絶滅危惧種「スイゲンゼニタナゴ」展示
◇草津
県立琵琶湖博物館(草津市)は二十日まで、絶滅危惧種の「スイゲンゼニタナゴ」水族トピック展示を開催している。
同タナゴは広島・岡山・兵庫の三県に分布する全長四~五センチのコイ科タナゴ亜科の魚。水路や河川に生息しているが、生息環境の悪化に伴い、各地域ともに生息数が減少。
平成十九年に発表された環境省の「日本の絶滅のおそれのある野生生物の種のリスト」(レッドリスト)では、最も絶滅の危険性が高い「絶滅危惧IA類」にランクされている。また、十四年には「絶滅のおそれのある野生動植物の種の保存に関する法律」(通称=種の保存法)の対象種となり、許可のない捕獲や移動が法律で禁止されている。

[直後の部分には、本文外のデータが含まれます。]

(** X8.  When [recv] returns the empty byte string the read half is shut
    down, the rest of that turn still runs, and the loop stops at the
    next turn whatever arrives then. *)
Theorem network_eof_ends_next_turn nc l io e l1 io1 next rest :
  netin_eof l = false ->
  net_in e = RecvValue (Some []) ->
  iteration nc l io e = Continue l1 io1 ->
  rd_shut (net io1) = true
  /\ loop nc l io (e :: next :: rest) = Ended NetEOF io1.
Proof.
  intros N R It.
  assert (P : netin_eof l1 = true /\ rd_shut (net io1) = true).
  { revert It. unfold iteration. rewrite N, R. simpl.
    destruct (d nc); simpl.
    - intros H. inversion H. auto.
    - destruct (std_in e) as [stdin_data|x]; [|destruct x; discriminate].
      unfold on_stdin_data, sendall. simpl.
      destruct stdin_data as [[|b0 data]|].
      + destruct (_ && _); [discriminate|].
        match goal with
        | |- context [idle_check nc ?l2 ?io2 e] =>
            destruct (idle_check_cases nc l2 io2 e) as [E|E]; rewrite E
        end; [|discriminate].
        intros H. inversion H. destruct (q nc =? 0); auto.
      + destruct (wr_shut (net io)); [discriminate|].
        destruct (net_out e) as [|errno].
        * match goal with
          | |- context [idle_check nc ?l2 ?io2 e] =>
              destruct (idle_check_cases nc l2 io2 e) as [E|E]; rewrite E
          end; [|discriminate].
          intros H. inversion H. auto.
        * destruct (errno =? EPIPE); discriminate.
      + match goal with
        | |- context [idle_check nc ?l2 ?io2 e] =>
            destruct (idle_check_cases nc l2 io2 e) as [E|E]; rewrite E
        end; [|discriminate].
        intros H. inversion H. auto. }
  destruct P as [P1 P2]. split; [exact P2|].
  simpl. rewrite It. unfold iteration. rewrite P1. reflexivity.
Qed.

Lemma crlf_cons (b : byte) (data : bytes) :
  crlf (b :: data)
  = ((if Byte.eqb b x0a then [x0d; x0a] else [b]) ++ crlf data)%list.
Proof. reflexivity. Qed.

Lemma crlf_lf_after_cr (data : bytes) : forall previous,
  lf_after_cr previous (crlf data).
Proof.
  induction data as [|b rest IH]; intros previous; [exact I|].
  rewrite crlf_cons. destruct (Byte.eqb b x0a) eqn:E; simpl.
  - split; [discriminate|]. split; [reflexivity|]. apply IH.
  - split; [|apply IH]. intros H. subst b. discriminate E.
Qed.

(** X9.  The rewriting of [-C] puts a carriage return before every line
    feed and changes nothing else: the result has one byte more per
    line feed, data without line feeds is sent as it is, and taking the
    carriage returns out again gives back data that had none.  A line
    feed that already follows a carriage return gets one more. *)
Theorem crlf_round_trip (data : bytes) :
  lf_after_cr None (crlf data)
  /\ List.length (crlf data)
     = (List.length data + count_occ Byte.byte_eq_dec data x0a)%nat
  /\ (~ In x0a data -> crlf data = data)
  /\ (~ In x0d data -> strip_cr (crlf data) = data)
  /\ crlf [x0d; x0a] = [x0d; x0d; x0a].
Proof.
  split; [apply crlf_lf_after_cr|]. split; [|split; [|split]].
  - induction data as [|b rest IH]; [reflexivity|].
    rewrite crlf_cons, length_app, IH. simpl.
    destruct (Byte.byte_eq_dec b x0a) as [E|E].
    + subst b. simpl. lia.
    + destruct (Byte.eqb b x0a) eqn:B.
      * apply Byte.byte_dec_bl in B. contradiction.
      * simpl. lia.
  - induction data as [|b rest IH]; intros N; [reflexivity|].
    rewrite crlf_cons.
    destruct (Byte.eqb b x0a) eqn:B.
    + apply Byte.byte_dec_bl in B. exfalso. apply N. left. auto.
    + simpl. rewrite IH; [reflexivity|]. intros I. apply N. right. exact I.
  - induction data as [|b rest IH]; intros N; [reflexivity|].
    rewrite crlf_cons. unfold strip_cr in *. rewrite filter_app.
    rewrite IH by (intros I; apply N; right; exact I).
    assert (Nb : Byte.eqb b x0d = false).
    { destruct (Byte.eqb b x0d) eqn:B; [|reflexivity].
      apply Byte.byte_dec_bl in B. exfalso. apply N. left. auto. }
    destruct (Byte.eqb b x0a) eqn:B; simpl.
    + apply Byte.byte_dec_bl in B. subst b. reflexivity.
    + rewrite Nb. reflexivity.
  - reflexivity.
Qed.

(** X10.  A negative quit delay makes the end of the input stream do
    nothing: the write half is not shut down and the turn ends the loop
    only through the idle check. *)
Theorem negative_quit_delay_ignores_eof nc l io e :
  q nc < 0 -> reads_eof nc l e ->
  wr_shut (net (step_streams (iteration nc l io e))) = wr_shut (net io)
  /\ match iteration nc l io e with
     | Finish why _ => why = IdleTimeout
     | Continue _ _ => True
     | Propagate _ _ => False
     end.
Proof.
  intros Qn (N & D & (net_data & R) & S).
  unfold iteration. rewrite N, R, D, S.
  destruct (on_net_data_keeps l io e net_data) as (_ & K1 & _).
  destruct (on_net_data l io e net_data) as [l0 io0]. simpl in K1.
  unfold on_stdin_data.
  replace (q nc =? 0) with false by (symmetry; apply Z.eqb_neq; lia).
  replace (q nc >? 0) with false
    by (symmetry; rewrite Z.gtb_ltb; apply Z.ltb_ge; lia).
  simpl.
  match goal with
  | |- context [idle_check nc ?l2 ?io2 e] =>
      destruct (idle_check_cases nc l2 io2 e) as [E|E]; rewrite E
  end; simpl; auto.
Qed.

(** X11.  An idle timeout of zero is a timeout, not the absence of one: with
    the input attached, a turn that gets as far as the idle check ends
    the loop there, as soon as the clock does not run backwards. *)
Theorem zero_idle_timeout_ends_first_turn nc l io e :
  timeout nc = Some 0 -> d nc = false -> clock_forward l e ->
  forall l1 io1, iteration nc l io e <> Continue l1 io1.
Proof.
  intros T D (C1 & C2 & C3) l1 io1. unfold iteration. rewrite D.
  destruct (netin_eof l); [discriminate|].
  destruct (net_in e) as [net_data|x]; [|destruct x; discriminate].
  assert (I0 : (idle_time (fst (on_net_data l io e net_data)) <= t_idle e)%Q).
  { destruct net_data as [[|b0 data]|]; simpl; assumption. }
  destruct (on_net_data l io e net_data) as [l0 io0]. simpl in I0. simpl.
  destruct (std_in e) as [stdin_data|x]; [|destruct x; discriminate].
  assert (Z0 : forall l2 io2, (idle_time l2 <= t_idle e)%Q ->
               idle_check nc l2 io2 e = Finish IdleTimeout io2).
  { intros l2 io2 H. apply idle_check_expired with (secs := 0); [exact T|].
    unfold Qminus. rewrite <- (Qplus_opp_r (idle_time l2)).
    apply Qplus_le_compat; [exact H | apply Qle_refl]. }
  unfold on_stdin_data, sendall.
  destruct stdin_data as [[|b0 data]|].
  - destruct (_ && _); [discriminate|]. rewrite Z0; [discriminate|exact I0].
  - destruct (wr_shut (net io0)); [discriminate|].
    destruct (net_out e) as [|errno].
    + rewrite Z0; [discriminate|exact C3].
    + destruct (errno =? EPIPE); discriminate.
  - rewrite Z0; [discriminate|exact I0].
Qed.

(** X12.  On a UDP connection a failed [recv] is a request to stop: the loop
    of such a connection never ends on a failed [recv], and a turn whose
    [recv] fails ends it cleanly with the streams as they were. *)
Theorem udp_recv_failure_stops_cleanly nc turns : forall l io,
  (forall io', loop nc l io (map udp turns) <> Ended RecvFailed io')
  /\ (forall e rest errno,
        turns = e :: rest -> netin_eof l = false ->
        net_in e = RecvRaise (OSError errno) ->
        loop nc l io (map udp turns) = Ended Stopped io).
Proof.
  induction turns as [|e rest IH]; intros l io; split.
  - discriminate.
  - discriminate.
  - intros io'. simpl.
    destruct (iteration nc l io (udp e)) as [l1 io1|why io1|x io1] eqn:It.
    + apply IH.
    + intros H. inversion H. subst why.
      destruct (iteration_ending nc l io (udp e) RecvFailed io1 It)
        as (errno & R).
      simpl in R. destruct (net_in e) as [net_data|x]; [discriminate|].
      destruct x; discriminate.
    + discriminate.
  - intros e0 rest0 errno E N R. inversion E. subst e0 rest0.
    simpl. unfold iteration. rewrite N. simpl. rewrite R. reflexivity.
Qed.

Lemma relay_passes_on_in_order_witness :
  stdout {| net := {| rd_shut := false; wr_shut := false;
                      sent := [[x61; x0d; x0a; x62]] |};
            stdout := [[x68; x69]] |}
  = ([] ++ [[x68; x69]])%list.
Proof.
  exact (proj1 (relay_passes_on_in_order
    {| C := true; d := false; i := 0; q := 0; w := None; plen := 2048 |}
    [{| net_in := RecvValue (Some [x68; x69]);
        std_in := ReadValue (Some [x61; x0a; x62]);
        net_out := SendOk;
        t_recv := 4; t_send := 5; t_eof := 5; t_quit := 5; t_idle := 5 |}]
    {| netin_eof := false; stdin_eof := None; idle_time := 3 |}
    fresh_streams
    {| netin_eof := false; stdin_eof := None; idle_time := 5 |}
    {| net := {| rd_shut := false; wr_shut := false;
                 sent := [[x61; x0d; x0a; x62]] |};
       stdout := [[x68; x69]] |}
    eq_refl)).
Defined.
(** The real numbers: exact arithmetic, the idealisation of IEEE doubles
    against which the metric properties are stated. *)
#[global] Instance Number_R : Number R := {
  ofZ := IZR;
  lit := Q2R;
  nadd := Rplus;
  nsub := Rminus;
  nmul := Rmult;
  ndiv := Rdiv;
  nneg := Ropp;
  nltb := fun a b => if Rlt_dec a b then true else false;
  neqb := fun a b => if Req_dec_T a b then true else false;
  nfloor := fun x => IZR (Int_part x);
  npow := powerRZ;
  nsqrt := sqrt;
  nsin := sin;
  ncos := cos;
  nPI := PI;
  nmax := Rmax;
  nmin := Rmin
}.

(* ================================================================= *)
(** * src/lsystem/random.ts *)

Module Random.

Local Open Scope Z_scope.

(** Reduction of an integer to its low 32 bits, as [x >>> 0] gives them. *)
Definition u32 (x : Z) : Z := x mod 4294967296.

(** [Math.imul(a, b)]: the low 32 bits of the product. *)
Definition imul (a b : Z) : Z := u32 (a * b).

(** [x << k] on a 32-bit register. *)
Definition shl (x k : Z) : Z := u32 (Z.shiftl x k).

(** [x >>> k] on a 32-bit register held in [0, 2^32). *)
Definition shr (x k : Z) : Z := Z.shiftr x k.

Definition charCodeAt (c : ascii) : Z := Z.of_nat (nat_of_ascii c).

(** The loop of [xmur3]: one round per character of the seed. *)
Definition xmur3_round (h : Z) (c : ascii) : Z :=
  let h := imul (Z.lxor h (charCodeAt c)) 3432918353 in
  Z.lor (shl h 13) (shr h 19).

Definition xmur3 (str : string) : Z :=
  fold_left xmur3_round (list_ascii_of_string str)
            (Z.lxor 1779033703 (Z.of_nat (String.length str))).

(** The closure [xmur3] returns: the value produced and the new [h]. *)
Definition xmur3_next (h : Z) : Z * Z :=
  let h := imul (Z.lxor h (shr h 16)) 2246822507 in
  let h := imul (Z.lxor h (shr h 13)) 3266489909 in
  let h := Z.lxor h (shr h 16) in
  (h, h).

(** The four registers of [sfc32]. *)
Record Sfc32 : Type := mkSfc32 { ra : Z; rb : Z; rc : Z; rd : Z }.

(** One call of the closure [sfc32] returns: the raw word [t >>> 0] and
    the registers after the call. *)
Definition sfc32 (s : Sfc32) : Z * Sfc32 :=
  let a := u32 (ra s) in
  let b := u32 (rb s) in
  let c := u32 (rc s) in
  let d := u32 (rd s) in
  let t := u32 (a + b) in
  let a := Z.lxor b (shr b 9) in
  let b := u32 (c + shl c 3) in
  let c := Z.lor (shl c 21) (shr c 11) in
  let d := u32 (d + 1) in
  let t := u32 (t + d) in
  let c := u32 (c + t) in
  (t, mkSfc32 a b c d).

(** [createRandom]: the generator state is the registers of [sfc32],
    seeded by four successive values of the hash. *)
Definition createRandom (seed : string) : Sfc32 :=
  let h0 := xmur3 seed in
  let '(a, h1) := xmur3_next h0 in
  let '(b, h2) := xmur3_next h1 in
  let '(c, h3) := xmur3_next h2 in
  let '(d, _) := xmur3_next h3 in
  mkSfc32 a b c d.
(** The conversion read literally from the specification: only the exact
    strings true and false become booleans. *)
Definition convert_value_as_claimed (value : string) : PyVal :=
  if (value =? "true")%string then VBool true
  else if (value =? "false")%string then VBool false
  else if isdigit value then VInt (int_of_digits value)
  else if isdigit (remove_first "." value)
          && (count_char "." value <=? 1)%nat then VFloat value
  else VStr value.

(** A manifest entry for the plugin "fmt" and a command line that
    overrides one of its options. *)
Definition manifest_fmt : gmap string PluginConfig :=
  <["fmt" := mkPluginConfig "fmt" DISABLED
               (<["width" := VInt 80]> (<["mode" := VStr "safe"]> ∅)) None]> ∅.

(** A host without any manifest, and a command line that names the plugin
    "fmt" in both flags. *)
Definition empty_host : Host :=
  mkHost (Return []) (fun _ => Return false)
         (fun _ => Raise (mkExc FileNotFoundError "No such file or directory"))
         4300.
Definition cli_both_flags : CliArgs :=
  mkCliArgs false None ["fmt:width=100"; "other"] ["fmt"].

(** A host whose manifest is valid TOML of the wrong shape: [tool = 1]. *)
Definition wrong_shape_host : Host :=
  mkHost (Return []) (fun p => Return (p =? "odd.toml")%string)
         (fun _ => Return [("tool", VInt 1)]) 4300.

(** A host whose manifest "bad.toml" exists but is not valid TOML. *)
Definition malformed_host : Host :=
  mkHost (Return []) (fun p => Return (p =? "bad.toml")%string)
         (fun _ => Raise (mkExc TOMLDecodeError "Invalid statement")) 4300.

(** A host whose manifest "latin1.toml" exists but is not UTF-8 text:
    [tomli.load] decodes the bytes before it parses them. *)
Definition undecodable : PyExc :=
  mkExc UnicodeDecodeError
        "'utf-8' codec can't decode byte 0xe9 in position 9".
Definition undecodable_host : Host :=
  mkHost (Return []) (fun p => Return (p =? "latin1.toml")%string)
         (fun _ => Raise undecodable) 4300.

(** The files the upward search probes, nearest first: one per directory
    from the working directory up to, but not including, the root. *)
Fixpoint manifest_candidates (current_dir : list string) : list string :=
  match current_dir with
  | [] => []
  | _ :: parent_dir =>
    path_str ("pyproject.toml" :: current_dir) :: manifest_candidates parent_dir
  end.

(** [pc'] is [pc] after command-line processing: the same plugin, the same
    version requirement, and no option key lost. *)
Definition carried_over (pc pc' : PluginConfig) : Prop :=
  name pc' = name pc ∧
  version_requirement pc' = version_requirement pc ∧
  dom (options pc) ⊆ dom (options pc').

(** Every entry is stored under its own name. *)
Definition keyed_by_name (configs : gmap string PluginConfig) : Prop :=
  ∀ n pc, configs !! n = Some pc → name pc = n.

(** The plugins table of a manifest, when it has the expected shape. *)
Definition plugins_table (pyproject_data : list (string * PyVal))
  : option (list (string * PyVal)) :=
  match dict_get pyproject_data "tool" with
  | Some (VDict tool) =>
    match dict_get tool "black" with
    | Some (VDict black_config) =>
      match dict_get black_config "plugins" with
      | Some (VDict d) => Some d
      | _ => None
      end
    | _ => None
    end
  | _ => None
  end.

(** The manifest's value for a global key, or the value before the load. *)
Definition global_value (d : list (string * PyVal)) (k : string)
    (before : PyVal) : PyVal :=
  default before (dict_get d k).
Definition value64 (s : SignalType) : float :=
  match s with
  | STRONG_LONG => 2%float
  | LONG => 1%float
  | NEUTRAL => 0%float
  | SHORT => (-1)%float
  | STRONG_SHORT => (-2)%float
  end.

(** One turn of the loop of [analyze] on
    [(total_weight, weighted_signal, weighted_confidence)], for a vote
    [(signal, confidence, weight)]. *)
Definition accumulate64 (acc : float * float * float)
    (vote : SignalType * float * float) : float * float * float :=
  let '(total_weight, weighted_signal, weighted_confidence) := acc in
  let '(signal, confidence, weight) := vote in
  (PrimFloat.add total_weight weight,
   PrimFloat.add weighted_signal
     (PrimFloat.mul (PrimFloat.mul (value64 signal) weight)
        (PrimFloat.div confidence 100%float)),
   PrimFloat.add weighted_confidence (PrimFloat.mul confidence weight)).

(** [(avg_signal, avg_confidence)] *)
Definition averages64 (acc : float * float * float) : float * float :=
  let '(total_weight, weighted_signal, weighted_confidence) := acc in
  if PrimFloat.ltb 0%float total_weight then
    (PrimFloat.div weighted_signal total_weight,
     PrimFloat.div weighted_confidence total_weight)
  else (0%float, 50%float).

(** Eleven closes of 0 followed by the smallest positive binary64 number,
    and followed by 13. *)
Definition flat_then_tiny : list float :=
  replicate 11 0%float ++ [0x1p-1074%float].

Definition flat_then_13 : list float := replicate 11 0%float ++ [13%float].

(** The numbers 0.1, -11 and 50. *)
Definition tenth64 : float := 0x1.999999999999ap-4%float.

Definition minus_eleven64 : float := (-11)%float.

Definition fifty64 : float := 50%float.

(** Four NEUTRAL votes at confidence 50 under the weights 0.1, 0.1, 0.1
    and 0.3. *)
Definition neutral_votes : list (SignalType * float * float) :=
  [ (NEUTRAL, 50%float, 0x1.999999999999ap-4%float);
    (NEUTRAL, 50%float, 0x1.999999999999ap-4%float);
    (NEUTRAL, 50%float, 0x1.999999999999ap-4%float);
    (NEUTRAL, 50%float, 0x1.3333333333333p-2%float) ].

End Binary64Engine.

(* ===================================================================== *)
(** ** Arithmetic of the numpy helpers                                    *)
(* ===================================================================== *)

Lemma np_sum_nonneg (v : list R) :
  Forall (λ x, 0 <= x) v → 0 <= np_sum v.
Proof.
  unfold np_sum. induction 1 as [|x v Hx _ IH]; simpl; lra.
Qed.

Lemma np_mean_nonneg (v : list R) :
  Forall (λ x, 0 <= x) v → 0 <= np_mean v.
Proof.
  intros Hv. unfold np_mean.
  destruct v as [|x v].
  - simpl. unfold Rdiv. rewrite Rmult_0_l. lra.
  - apply Rmult_le_pos.
    + now apply np_sum_nonneg.
    + left. apply Rinv_0_lt_compat. apply lt_0_INR. simpl. lia.
Qed.

Lemma slice_last_Forall (P : R → Prop) (p : nat) (v : list R) :
  Forall P v → Forall P (slice_last p v).
Proof.
  intros Hv. destruct p; simpl; [done|]. now apply Forall_drop.
Qed.

Lemma np_diff_length (v : list R) : length (np_diff v) = (length v - 1)%nat.
Proof.
  unfold np_diff. rewrite length_zip_with, length_drop. lia.
Qed.

(** RSI is a percentage. *)
Lemma calculate_rsi_bounds (closes : list R) (period : nat) :
  0 <= calculate_rsi closes period <= 100.
Proof.
  unfold calculate_rsi.
  case_decide; [lra|].
  set (gains := map (λ d, if decide (d > 0) then d else 0) (np_diff closes)).
  set (losses := map (λ d, if decide (d < 0) then - d else 0) (np_diff closes)).
  assert (Hg : 0 <= np_mean (slice_last period gains)).
  { apply np_mean_nonneg, slice_last_Forall, Forall_map, Forall_true.
    intros d. simpl. case_decide; lra. }
  assert (Hl : 0 <= np_mean (slice_last period losses)).
  { apply np_mean_nonneg, slice_last_Forall, Forall_map, Forall_true.
    intros d. simpl. case_decide; lra. }
  case_decide as Hz; [lra|].
  set (g := np_mean (slice_last period gains)) in *.
  set (l := np_mean (slice_last period losses)) in *.
  assert (Hlpos : 0 < l).
  { destruct Hl as [Hl|Hl]; [done|]. now symmetry in Hl. }
  assert (Hrs : 0 <= g / l).
  { apply Rmult_le_pos; [done|]. left. now apply Rinv_0_lt_compat. }
  assert (Hden : 0 < 1 + g / l) by lra.
  assert (Hq : 0 < 100 / (1 + g / l) <= 100).
  { split.
    - apply Rdiv_lt_0_compat; lra.
    - apply Rmult_le_reg_r with (1 + g / l); [done|].
      unfold Rdiv at 1. rewrite Rmult_assoc, Rinv_l by lra. nra. }
  lra.
Qed.

(* ===================================================================== *)
(** ** The [result] monad                                                 *)
(* ===================================================================== *)

Lemma bind_Ok {A B} (m : result A) (f : A → result B) (b : B) :
  m ≫= f = Ok b ↔ ∃ a, m = Ok a ∧ f a = Ok b.
Proof.
  destruct m as [a|e]; simpl; split.
  - intros Hf. now exists a.
  - now intros (a' & [= <-] & Hf).
  - discriminate.
  - now intros (a' & [=] & _).
Qed.

(** Splits a hypothesis [m ≫= f = Ok b] into its two halves, repeatedly. *)
Ltac inv_bind H :=
  repeat match type of H with
  | _ ≫= _ = Ok _ =>
      let a := fresh "a" in
      let Ha := fresh "Ha" in
      apply bind_Ok in H as (a & Ha & H)
  | mret _ = Ok _ => injection H as H
  | Ok _ = Ok _ => injection H as H
  end.

(** Case analysis on [min] and [abs]. *)
Ltac case_Rmin :=
  unfold Rmin in *;
  repeat match goal with
  | |- context [Rle_dec ?a ?b] => destruct (Rle_dec a b)
  | H : context [Rle_dec ?a ?b] |- _ => destruct (Rle_dec a b)
  end.
(* ===== verification/_CoqProject ===== *)
-Q . S2P
Prelude.v
Dpdk.v
Stdio.v
Config.v
CJsonData.v
CJsonText.v
CJsonTextSafe.v
CJsonNumber.v
CJsonParse.v
CJsonParseSafe.v
CJsonGrammar.v
CJsonDepth.v
CJsonQuery.v
CJsonProps.v
Switch.v
SwitchFrame.v
SwitchInv.v
SwitchSpec.v
FastPath.v
SwitchOrder.v
SwitchDrain.v
Firewall.v
FirewallSpec.v
Coprocessor.v
SetupSteps.v
RuleFile.v
Interface.v
Engine.v
EngineSteps.v
EngineSpec.v
EngineSafety.v
EngineTypes.v
EngineOrder.v
EngineDrain.v
EngineRace.v
Samples.v
FirewallProps.v
SwitchProps.v
EngineProps.v
StateMonad.v
Ghost.v
CgroupWatcher.v
CgroupSpec.v
NetTask.v
NetScheduler.v
NetSchedulerInv.v
NetSchedulerOps.v
NetSchedulerCallbacks.v
NetSchedulerRound.v
NetSchedulerLive.v
NetAgent.v
NetSchedulerReach.v
NetSchedulerQueue.v
NetSchedulerFair.v
NetAgentSpec.v
NetAgentMain.v
GhostReference.v
AgentSamples.v
AgentProps.v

なお現在、種の保存法の対象となっている淡水魚は、ミヤコタナゴ、イタセンパラ、アユモドキ、そしてスイゲンゼニタナゴの四種だけである。
同博物館では六年からスイゲンゼニタナゴの繁殖を行っており、今年は五月に人工授精で百二十尾の個体を得た。今回は全長二センチほどに成長した三十尾を展示している。